2. The management server according to claim 1 ,
wherein the management server
stores, as path information of the heart beat signal,
a MAC (media access control) address of the I/O device that is to be the loopback point,
the identifier and the coupling port of the I/O switch to which the I/O device that is to be the loopback point is coupled,
and the identifier and the coupling port ID of the I/O switch to which the server apparatus as a loopback destination of the heart beat signal of the I/O device that is to be the loopback point is coupled, and
the I/O device control part causes the selected I/O device to store the identifier and the coupling port ID of the I/O switch to which the server apparatus as the loopback destination is coupled.
3. The management server according to claim 2 ,
wherein the management server is
capable of setting a plurality of MAC addresses of the respective I/O devices enabled to use the loopback function, and
capable of storing, in association with each of the MAC addresses, the identifier and the coupling port ID of the I/O switch to which the server apparatus as the loopback destination is coupled.
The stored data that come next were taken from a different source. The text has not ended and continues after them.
(* ===== verification/ExactOpenings.v ===== *)
(** What the openings of the cluster and of the flow graph sampling programs
    disclose ([assert_exact_symbol_selection] as the two [main]s call it,
    [guest/{cluster,flow-graph}-sampling/program]).

    Both programs mark the ranges that they need and compare them with the
    opening they were given; [ClusterGuest] and [FlowGuest] say which ranges
    these are for the archive that is sampled.  The video program makes no such
    comparison. *)
From S2P Require Import Prelude Crypto Cid WalrusMerkle WalrusConfig Rslh Multiproof SymbolReader HostOpening.
From S2P Require Import DatasetSampling Archive ClusterGuest FlowGuest.
#[local] Open Scope Z_scope.

Section Exact.
Context `{HC : Crypto} `{X : CidApi} {HL : CryptoLaws HC}.

(** C12: An accepted run opens exactly what its sample needs. When the cluster
    program succeeds on an opening, symbol [leaf] of the sliver of [shard] is
    opened if and only if it overlaps the directory of the archive or the record
    of a cluster that the seed selects; when the flow graph program succeeds, if
    and only if it overlaps the directory or the rows of the bucket that the
    seed selects. *)
Theorem sampling_opens_exactly origin data roots rows :
  opening_typed origin -> is_bytes data ->
  Committed (wo_blob_id origin) (zlen data) roots rows -> systematic data rows ->
  collision_free (fun m => m ∈ commitment_msgs (zlen data) roots rows origin ++ reader_msgs origin) ->
  let opens_exactly (disclosed : Z * Z -> Prop) := forall shard leaf, opened_at origin shard leaf <->
    exists k range, disclosed range /\ overlaps (walrus_symbol_size (zlen data)) k range /\
      shard = k `div` COL_HEIGHT_SECONDARY /\ leaf = k `mod` COL_HEIGHT_SECONDARY in
  (forall fuel seed v, ClusterGuest.main fuel origin seed = Ok v ->
     exists clusters selected,
       data = ClusterGuest.build_archive clusters /\ ClusterGuest.canonical clusters /\
       Cluster.derive_cluster_indices fuel seed (zlen clusters) [0; 0; 0] = Ok selected /\
       opens_exactly (cluster_disclosed clusters selected)) /\
  (forall fuel seed v, FlowGuest.main fuel origin seed = Ok v ->
     exists width first buckets coverage w,
       FlowGuest.build_archive buckets = Ok data /\ FlowGuest.canonical width first buckets /\
       source_coverage buckets = Ok coverage /\
       FlowGraph.derive_time_window fuel seed coverage = Ok w /\
       (exists range bucket, selected_range buckets w = Ok (range, bucket)) /\
       opens_exactly (flow_disclosed buckets w)).
Proof.
  intros Ho Hb Hc Hsys HQ opens_exactly. split; intros fuel seed v H.
  - by apply (cluster_main_opens fuel origin seed v data roots rows).
  - by apply (flow_main_opens fuel origin seed v data roots rows).
Qed.
End Exact.

(** The runs over the archives of three clusters and of two buckets: the last
    symbol of the first archive is disclosed, and the rows of the bucket that is
    not selected, symbols 45 and 46 of the second, are not. *)
Local Existing Instance cheap_crypto.
Lemma sampling_opens_exactly_witness :
  (exists clusters selected, three_data = ClusterGuest.build_archive clusters /\
     exists k range, cluster_disclosed clusters selected range /\ overlaps 2 k range /\ k `mod` 667 = 161) /\
  (exists buckets w, FlowGuest.build_archive buckets = Ok two_data /\
     forall range, flow_disclosed buckets w range -> ~ overlaps 2 45 range).
Proof.
  split.
  - destruct (sampling_opens_exactly (X := toy_cid) three_opening three_data
      (small_roots three_data) (small_rows three_data)) as [H _].
    + apply reader_typedb_ok. vm_compute. reflexivity.
    + apply is_bytes_check. reflexivity.
    + apply small_committed; [done|vm_compute; reflexivity].
    + apply small_systematic. done.
    + apply collision_free_list_ok. vm_compute. reflexivity.
    + assert (exists v, ClusterGuest.main (X := toy_cid) 9 three_opening [1; 2; 3] = Ok v) as [v Hv]
        by (eexists; vm_compute; reflexivity).
      destruct (H _ _ _ Hv) as (clusters & selected & Hdata & _ & _ & Hex).
      exists clusters, selected. split; [exact Hdata|].
      assert (opened_at three_opening 0 161) as Hopen by (apply opened_atb_ok; vm_compute; reflexivity).
      assert (walrus_symbol_size (zlen three_data) = 2) as Hsize by (vm_compute; reflexivity).
      apply Hex in Hopen as (k & range & Hdis & Hov & _ & Hleaf). rewrite Hsize in Hov.
      exists k, range. split; [exact Hdis|]. split; [exact Hov|]. symmetry. exact Hleaf.
  - destruct (sampling_opens_exactly (X := toy_cid) two_opening two_data
      (small_roots two_data) (small_rows two_data)) as [_ H].
    + apply reader_typedb_ok. vm_compute. reflexivity.
    + apply is_bytes_check. reflexivity.
    + apply small_committed; [done|vm_compute; reflexivity].
    + apply small_systematic. done.
    + apply collision_free_list_ok. vm_compute. reflexivity.
    + assert (exists v, FlowGuest.main (X := toy_cid) 1 two_opening [1; 2; 3] = Ok v) as [v Hv]
        by (eexists; vm_compute; reflexivity).
      destruct (H _ _ _ Hv) as (width & first & buckets & coverage & w & Hdata & _ & _ & _ & _ & Hex).
      exists buckets, w. split; [exact Hdata|]. intros range Hdis Hov.
      assert (walrus_symbol_size (zlen two_data) = 2) as Hsize by (vm_compute; reflexivity).
      assert (opened_atb two_opening 0 45 = true) as Hopen
        by (apply opened_atb_ok, Hex; exists 45, range; split; [exact Hdis|]; rewrite Hsize;
            split; [exact Hov|split; reflexivity]).
      vm_compute in Hopen. discriminate.
Defined.
(* ===== verification/VideoGuest.v ===== *)
(** The video sampling guest ([guest/video-sampling/program/src/main.rs]): the
    directory of top-level MP4 boxes read back through authenticated symbols, the
    plan of three previews of the authenticated track, and the previews put
    together from host templates and authenticated samples.

    The guest's functions take the reader of byte ranges as an argument, so that
    a run over an opening is compared with a run over the video itself: the
    directory check is proved to give what the parser of whole files gives, and
    a preview to hold the video's samples.  The ABI encoding of the committed
    values is not modelled. *)
From S2P Require Import Prelude Crypto Rslh Cid WalrusMerkle WalrusConfig Multiproof SymbolReader HostOpening Rejection Mp4 VideoSampling Archive.
From stdpp Require Import sorting.
#[local] Open Scope Z_scope.

Definition PREVIEW_DURATION_MS : Z := 5000.

Record TopLevelBox := {
  tb_offset : Z;
  tb_size : Z;
  tb_kind : bytes;
  tb_header_size : Z;
}.
Record PreviewSegment := {
  ps_offset : Z;
  ps_bytes : bytes;
}.
Record PreviewTemplate := {
  pt_file_len : Z;
  pt_non_sample_segments : list PreviewSegment;
}.
Record VideoSamplingWitness := {
  vw_origin : WalrusOpening;
  vw_top_level_boxes : list TopLevelBox;
  vw_previews : list PreviewTemplate;
}.
Record SaleContext := {
  sale_chain_id : Z;
  sale_sale_contract : bytes;
  sale_sale_id : bytes;
  sale_external_randomness : bytes;
}.
Record VideoSamplingPublicValues := {
  vv_originBlobId : bytes;
  vv_specHash : bytes;
  vv_samplingSeed : bytes;
  vv_previewCidDigest0 : bytes;
  vv_previewCidDigest1 : bytes;
  vv_previewCidDigest2 : bytes;
}.

(** ** The directory of top-level boxes *)

(** One round of the loop of [authenticated_moov]. *)
Definition check_box (read : Z -> Z -> guest bytes) (st : Z * option bytes) (entry : TopLevelBox)
    : guest (Z * option bytes) :=
  let '(cursor, moov_payload) := st in
  assert (tb_offset entry =? cursor) "top-level MP4 directory has a gap" ;;
  assert ((tb_header_size entry =? 8) || (tb_header_size entry =? 16)) "invalid MP4 header size" ;;
  assert (tb_header_size entry <=? tb_size entry) "invalid top-level MP4 box size" ;;
  header ← read (tb_offset entry) (tb_header_size entry);
  kind ← slice header 4 4;
  assert (bool_decide (kind = tb_kind entry)) "top-level MP4 type mismatch" ;;
  word ← Archive.read_u32 header 0;
  declared ←
    (if tb_header_size entry =? 8 then Ok word
     else assert (word =? 1) "assertion failed" ;; Archive.read_u64 header 8);
  assert (declared =? tb_size entry) "top-level MP4 size mismatch" ;;
  assert (negb (bool_decide (tb_kind entry = ascii_bytes "moof"))) "fragmented MP4 is unsupported" ;;
  moov_payload ←
    (if bool_decide (tb_kind entry = ascii_bytes "moov") then
       assert (bool_decide (moov_payload = None)) "multiple moov boxes" ;;
       moov ← read (tb_offset entry + tb_header_size entry) (tb_size entry - tb_header_size entry);
       Ok (Some moov)
     else Ok moov_payload);
  cursor ← expect (to_u64 (cursor + tb_size entry)) "MP4 directory overflow";
  Ok (cursor, moov_payload).
Definition authenticated_moov (read : Z -> Z -> guest bytes) (unencoded_length : Z)
    (top_level_boxes : list TopLevelBox) : guest bytes :=
  '(cursor, moov_payload) ← ofold (check_box read) (0, None) top_level_boxes;
  assert (cursor =? unencoded_length) "MP4 directory length mismatch" ;;
  expect moov_payload "missing moov box".

(** ** The samples of a preview *)

(** [iter.max()] *)
Definition iter_max (l : list Z) : option Z :=
  match l with [] => None | x :: l => Some (foldl Z.max x l) end.
Definition selected_samples (samples : list VideoSample) (plan : SamplePlan) : guest (list VideoSample) :=
  last_index ← expect (iter_max (index <$> filter (fun sample =>
      (decode_start_sample plan <=? index sample) && (presentation_time sample <? presentation_end_time plan) = true)
      samples)) "sample window contains no frames";
  Ok (filter (fun sample => (decode_start_sample plan <=? index sample) && (index sample <=? last_index) = true)
        samples).

(** One segment of the template: the preview, the ranges supplied so far and the
    end of the last one. *)
Definition place_segment (file_len : Z) (st : bytes * list (Z * Z) * Z) (segment : PreviewSegment)
    : guest (bytes * list (Z * Z) * Z) :=
  let '(preview, supplied_segments, previous_end) := st in
  let start := ps_offset segment in
  end_ ← expect (to_u64 (start + zlen (ps_bytes segment))) "preview segment overflow";
  assert ((previous_end <=? start) && (end_ <=? file_len)) "invalid preview segment" ;;
  Ok (splice preview start (ps_bytes segment), supplied_segments ++ [(start, end_)], end_).

(** The lexicographic order of pairs. *)
Definition range_le (x y : Z * Z) : Prop := x.1 < y.1 \/ (x.1 = y.1 /\ x.2 <= y.2).
#[export] Instance range_le_dec x y : Decision (range_le x y).
Proof. unfold range_le. apply _. Defined.

Definition sample_range (file_len : Z) (sample : VideoSample) : guest (Z * Z) :=
  let start := byte_offset sample in
  end_ ← expect (to_u64 (start + byte_size sample)) "sample range overflow";
  assert (end_ <=? file_len) "sample outside preview" ;;
  Ok (start, end_).
Definition sorted_sample_ranges (samples : list VideoSample) (file_len : Z) : guest (list (Z * Z)) :=
  ranges ← omapM (sample_range file_len) samples;
  let ranges := merge_sort range_le ranges in
  oforall (fun '(a, b) => assert (a.2 <=? b.1) "overlapping preview samples") (zip ranges (tail ranges)) ;;
  Ok ranges.

Definition complement_step (st : list (Z * Z) * Z) (range : Z * Z) : list (Z * Z) * Z :=
  let '(result, cursor) := st in
  let '(start, end_) := range in
  (if cursor <? start then result ++ [(cursor, start)] else result, end_).
Definition complement_ranges (sample_ranges : list (Z * Z)) (file_len : Z) : list (Z * Z) :=
  let '(result, cursor) := foldl complement_step ([], 0) sample_ranges in
  if cursor <? file_len then result ++ [(cursor, file_len)] else result.

(** One sample copied into the preview. *)
Definition place_sample (read : Z -> Z -> guest bytes) (preview : bytes) (pair : VideoSample * VideoSample)
    : guest bytes :=
  let '(preview_sample, source_sample) := pair in
  assert (byte_size preview_sample =? byte_size source_sample) "preview sample size changed" ;;
  assert (duration preview_sample =? duration source_sample) "preview sample duration changed" ;;
  assert (bool_decide (is_sync preview_sample = is_sync source_sample)) "preview sync table changed" ;;
  let preview_start := byte_offset preview_sample in
  source_bytes ← read (byte_offset source_sample) (byte_size source_sample);
  old ← expect (get_range preview preview_start (byte_size preview_sample)) "range end index out of range";
  assert (length old =? length source_bytes)%nat "copy_from_slice: source slice length does not match" ;;
  Ok (splice preview preview_start source_bytes).

Definition materialize_preview (read : Z -> Z -> guest bytes) (template : PreviewTemplate)
    (source_codec : bytes) (source_samples : list VideoSample) : guest bytes :=
  let file_len := pt_file_len template in
  '(preview, supplied_segments, _) ← ofold (place_segment file_len) (zeros file_len, [], 0)
    (pt_non_sample_segments template);
  preview_track ← unwrap (parse_mp4_video_track preview) "invalid preview MP4 template";
  assert (bool_decide (codec preview_track = source_codec)) "preview codec changed" ;;
  assert (length (samples preview_track) =? length source_samples)%nat "preview sample count changed" ;;
  sample_ranges ← sorted_sample_ranges (samples preview_track) file_len;
  assert (bool_decide (supplied_segments = complement_ranges sample_ranges file_len))
    "preview template must contain exactly the non-sample bytes" ;;
  ofold (place_sample read) preview (zip (samples preview_track) source_samples).

(** ** The program *)

Section Guest.
Context `{HC : Crypto} `{X : CidApi}.

(** One plan: the digest of its preview is written at its bucket. *)
Definition preview_digest (read : Z -> Z -> guest bytes) (previews : list PreviewTemplate)
    (track : VideoTrack) (digests : list bytes) (plan : SamplePlan) : guest (list bytes) :=
  selected ← selected_samples (samples track) plan;
  template ← expect (get_at previews (bucket_index plan)) "index out of bounds";
  preview ← materialize_preview read template (codec track) selected;
  digest ← sample_cid_digest preview;
  expect (get_at digests (bucket_index plan)) "index out of bounds" ;;
  Ok (<[Z.to_nat (bucket_index plan) := digest]> digests).

(** The program after the check of the opening. *)
Definition sample_video (fuel : nat) (read : Z -> Z -> guest bytes) (blob_id : bytes)
    (unencoded_length : Z) (boxes : list TopLevelBox) (previews : list PreviewTemplate)
    (sale : SaleContext) : guest VideoSamplingPublicValues :=
  moov ← authenticated_moov read unencoded_length boxes;
  source_track ← unwrap (parse_mp4_video_track_from_moov moov unencoded_length)
    "unsupported authenticated MP4 metadata";
  spec_hash ← unwrap (sampling_spec_hash PREVIEW_DURATION_MS) "valid sampling spec";
  let sampling_seed := derive_sampling_seed {|
    chain_id := sale_chain_id sale; sale_contract := sale_sale_contract sale;
    sale_id := sale_sale_id sale; origin_blob_id := blob_id; spec_hash := spec_hash;
    external_randomness := sale_external_randomness sale |} in
  plans ← unwrap (plan_three_samples fuel source_track sampling_seed PREVIEW_DURATION_MS)
    "unable to plan authenticated video samples";
  digests ← ofold (preview_digest read previews source_track) (replicate 3 (replicate 32 0)) plans;
  d0 ← expect (get_at digests 0) "index out of bounds";
  d1 ← expect (get_at digests 1) "index out of bounds";
  d2 ← expect (get_at digests 2) "index out of bounds";
  Ok {| vv_originBlobId := blob_id; vv_specHash := spec_hash; vv_samplingSeed := sampling_seed;
        vv_previewCidDigest0 := d0; vv_previewCidDigest1 := d1; vv_previewCidDigest2 := d2 |}.

(** The whole program; the committed values are its result. *)
Definition main (fuel : nat) (witness : VideoSamplingWitness) (sale : SaleContext)
    : guest VideoSamplingPublicValues :=
  let origin := vw_origin witness in
  verify_walrus_video_opening origin ;;
  sample_video fuel (read_video_range origin) (wo_blob_id origin) (wo_unencoded_length origin)
    (vw_top_level_boxes witness) (vw_previews witness) sale.
End Guest.

(** ** The directory and the parser of whole files *)

Lemma get_range_within {A} (l h x : list A) off len a b :
  get_range l off len = Some h -> get_range h a b = Some x -> get_range (drop (Z.to_nat off) l) a b = Some x.
Proof.
  intros (Ho & Hl & Hle & ->)%get_range_Some (Ha & Hb & Hab & ->)%get_range_Some.
  rewrite length_take, length_drop in Hab. apply get_range_Some. rewrite length_drop.
  split_and!; [lia..|]. rewrite skipn_firstn_comm, take_take. f_equal. lia.
Qed.
Lemma be_word n b v : b = be_bytes n v -> 0 <= v < 2 ^ (8 * Z.of_nat n) -> be_val b = v.
Proof. intros ->. apply be_val_bytes. Qed.

(** The size a header declares is the size that the iterator reads. *)
Lemma box_next_declared data cursor hs size word rest :
  0 <= cursor -> 0 <= size -> cursor + size <= zlen data -> zlen data < 2 ^ 64 -> hs <= size ->
  rest = drop (Z.to_nat cursor) data ->
  (hs = 8 /\ word = size \/ hs = 16 /\ word = 1 /\ Mp4.read_u64 rest 8 = Some size) ->
  Mp4.read_u32 rest 0 = Some word ->
  exists p, get_range data (cursor + hs) (size - hs) = Some p /\
    box_next data cursor = (Some (Ok {| kind := take 4 (drop 4 rest); payload := p |}), cursor + size).
Proof.
  intros Hc Hs Hle Hd Hhs -> Hhdr Hw. assert (hs = 8 \/ hs = 16) as Hh by lia.
  destruct (get_range_is_Some data (cursor + hs) (size - hs)) as [p Hp]; [lia..|]. exists p. split; [done|].
  unfold box_next. rewrite (proj2 (Z.eqb_neq cursor (zlen data))) by lia.
  assert (zlen (drop (Z.to_nat cursor) data) = zlen data - cursor) as Hl by (rewrite length_drop; lia).
  rewrite (proj2 (Z.ltb_ge _ _)) by lia. rewrite Hw.
  assert (forall k, box_item data cursor (drop (Z.to_nat cursor) data) k hs size
    = (Some (Ok {| kind := k; payload := p |}), cursor + size)) as Hitem.
  { intros k. unfold box_item. rewrite (proj2 (Z.ltb_ge size hs)), (proj2 (Z.ltb_ge _ size)) by lia. cbn [orb].
    rewrite to_u64_ok by lia. do 2 f_equal.
    assert (get_range (drop (Z.to_nat cursor) data) hs (size - hs) = Some p) as ->.
    { apply get_range_Some in Hp as (_ & _ & _ & ->). apply get_range_Some. rewrite Hl.
      split_and!; [lia..|]. rewrite drop_drop. do 2 f_equal. lia. }
    done. }
  destruct Hhdr as [[-> ->]|(-> & -> & H64)].
  - rewrite (proj2 (Z.eqb_neq size 1)), (proj2 (Z.eqb_neq size 0)) by lia. apply Hitem.
  - cbn [Z.eqb Pos.eqb]. rewrite (proj2 (Z.ltb_ge _ 16)) by lia. rewrite H64, to_u64_ok by lia. apply Hitem.
Qed.
(** ** [_streamChat] *)

(** [for await (const value of streamSse(response)) {
       if (value.choices?.[0]?.delta?.content) yield value.choices[0].delta; }] *)
Fixpoint sse_loop (values : list Event) : list Action :=
  match values with
  | [] => []
  | value :: rest =>
      ARecv value ::
      (match ev_choices value with
       | Some (c :: _) =>
           match ec_delta c with
           | Some delta =>
               match d_content delta with
               | Some s => if String.eqb s "" then [] else [AYield (YDelta delta)]
               | None => []
               end
           | None => []
           end
       | _ => []
       end) ++ sse_loop rest
  end.

Definition _streamChat (self : Nebius) (messages : list ChatMessage)
    (options : CompletionOptions) (net : FetchResult)
    : list Action * result unit :=
  let body := _convertArgs self options messages in
  match _getEndpoint self EpChatCompletions with
  | Err e => ([], Err e)
  | Ok url =>
      match net with
      | FetchFailed m => ([AFetch url body], Err (TransportError m))
      | Fetched response =>
          if Bool.eqb (b_stream body) false then
            (* const data = await response.json();
               yield data.choices[0].message; return; *)
            match r_json response with
            | None => ([AFetch url body; AReadJson], Err DecodeError)
            | Some (c :: _) =>
                ([AFetch url body; AReadJson; AYield (YMessage (nc_message c))],
                 Ok tt)
            | Some [] => ([AFetch url body; AReadJson], Err TypeErrorUndefined)
            end
          else
            (AFetch url body :: sse_loop (r_events response),
             if r_sse_error response then Err DecodeError else Ok tt)
      end
  end.

(** ** [_complete] *)

(** [chunk.content] as [completion += chunk.content] appends it. *)
Definition chunk_content (y : Yielded) : string :=
  match y with
  | YDelta d => match d_content d with Some s => s | None => "undefined" end
  | YMessage m => rm_content m
  end.

(** One turn of [for await (const chunk of ...) completion += chunk.content]. *)
Definition complete_step (completion : string) (a : Action) : string :=
  match a with AYield chunk => completion ++ chunk_content chunk | _ => completion end.

Definition user_message (prompt : string) : ChatMessage :=
  mkMsg "user" (ContentString prompt) [].

Definition _complete (self : Nebius) (prompt : string)
    (options : CompletionOptions) (net : FetchResult) : result string :=
  let (tr, out) := _streamChat self [user_message prompt] options net in
  match out with
  | Err e => Err e
  | Ok _ =>
      Ok (fold_left complete_step tr "")
  end.

(** ** [_streamComplete] *)

(** Modelled from the spec: [stripImages] of ../images.js (not in src/)
    strips the non-text (image) content of a message content; a plain string
    carries none and is returned as it is. Every chunk content reaching it
    from [_streamChat] is a string. *)
Definition stripImages (content : string) : string := content.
4. The management server according to claim 1 , further comprising:
a hardware status check part that checks a status of the I/O device allocated to the server apparatus functioning as a takeover apparatus when a fail-over between the server apparatuses is performed in a case of disruption of the heart beat signal to be transmitted and received between the server apparatuses, and that deters the fail-over when there is an anomaly in the I/O device.
5. The management server according to claim 1 , further comprising:
an I/O device blocking part that blocks a port of the I/O switch when there is a failure in a cluster resource of the server apparatus, the port of the I/O switch being coupled to the I/O device coupled to the cluster resource of the server apparatus with the failure.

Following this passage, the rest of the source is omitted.